**WHAT TO PRODUCE**
When the line containing "then (take 33" is found in the data below, copy it and each line after it through the line containing "(** The chain, its", exactly and with no others.

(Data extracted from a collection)
>>>

(* ===== verification/PowNotary.v ===== *)
(** * PowNotary: notaries and the proof of work
    [src/src/komodo_bitcoind.cpp]: the key of a block, [komodo_eligiblenotary], [komodo_is_special],
    [komodo_minerids]; [src/src/pow.cpp]: [isSecondBlockAllowed] and [CheckProofOfWork].  The
    blocks on disk are an argument; [None] is an index outside an array. *)
From Stdlib Require Import String.
From stdpp Require Import gmap sorting.
From S2P Require Import Prelude Endian Uint256 ArithUint256 Script Transaction Block Chain Pubkey Standard NotaryKeys NotaryTable Notary Pow.

(** ** The key that mined a block *)

Section BlockKeys.
Context {R : ConditionReader} (ccEnabled vSolutionsFix fAcceptDatacarrier : bool)
  (nMaxDatacarrierBytes : Z) (p0 : COptCCParams).

(** [komodo_block2pubkey33]: the 33 bytes it leaves, of the outputs of the coinbase, and its
    result.  The bytes a [CPubKey] starts from do not matter to its validity. *)
Definition komodo_block2pubkey33 (KOMODO_LOADINGBLOCKS : bool) (vout0 : list CTxOut) : list Z * bool :=
  match vout0 with
  | [] => (replicate 33 (if KOMODO_LOADINGBLOCKS then 0 else 255), false)
  | o :: _ =>
      let '(ret, whichType, vch) :=
        Solver ccEnabled vSolutionsFix p0 TX_NONSTANDARD (scriptPubKey o) in
      match whichType, vch with
      | TX_PUBKEY, key :: _ =>
          if ret && CPubKey.IsValid (CPubKey.of_range (replicate 65 0) key)
          then (take 33 key, true) else (replicate 33 0, false)
      | _, _ => (replicate 33 0, false)
      end
  end.
End BlockKeys.

Section CheckPow.

(** The chain, its notaries (see [Notary]), the index and the active chain, the outputs of the
    coinbases of the blocks on disk through [komodo_block2pubkey33] ([None]: a block that cannot
    be loaded). *)
Context (chainName : string) (komodo_heightstamp : Z -> Z) (beyond : nat -> Z).
Context (HASH_FIND : list knotary_entry -> list Z -> option knotary_entry).
Context (Pubkeys : list knotaries_entry) (garbage : list (list Z)).
Context (I : BlockIndex) (chainActive : CChain) (block_key : ptr -> option (list Z)).

Definition chosen (height : Z) (pubkey33 : list Z) (timestamp : Z) : option (Z * Z) :=
  komodo_chosennotary chainName komodo_heightstamp beyond HASH_FIND Pubkeys garbage height pubkey33 timestamp.

Definition block_time (p : ptr) : Z := match blocks I !! p with Some b => bi_nTime b | None => 0 end.
Definition block_height (p : ptr) : Z := match blocks I !! p with Some b => nHeight b | None => 0 end.

Definition komodo_chainactive_timestamp : Z :=
  match Tip chainActive with Some p => block_time p | None => 0 end.

Definition komodo_chainactive (height : Z) : option ptr :=
  match Tip chainActive with
  | Some p => if height <=? block_height p then chain_at chainActive height else None
  | None => None
  end.

(** The 66 blocks from a height down, as [komodo_eligiblenotary] sees them: the notary that
    mined each (-1: none) and its time (0: no block). *)
Definition recent_miner (rows : list (list Z)) (p : option ptr) : Z :=
  match p with
  | Some p => match block_key p with Some key => find_row key 0 rows | None => -1 end
  | None => -1
  end.
Definition recent_time (p : option ptr) : Z := match p with Some p => block_time p | None => 0 end.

<<<

**REPLY**
          then (take 33 key, true) else (replicate 33 0, false)
      | _, _ => (replicate 33 0, false)
      end
  end.
End BlockKeys.

Section CheckPow.

(** The chain, its notaries (see [Notary]), the index and the active chain, the outputs of the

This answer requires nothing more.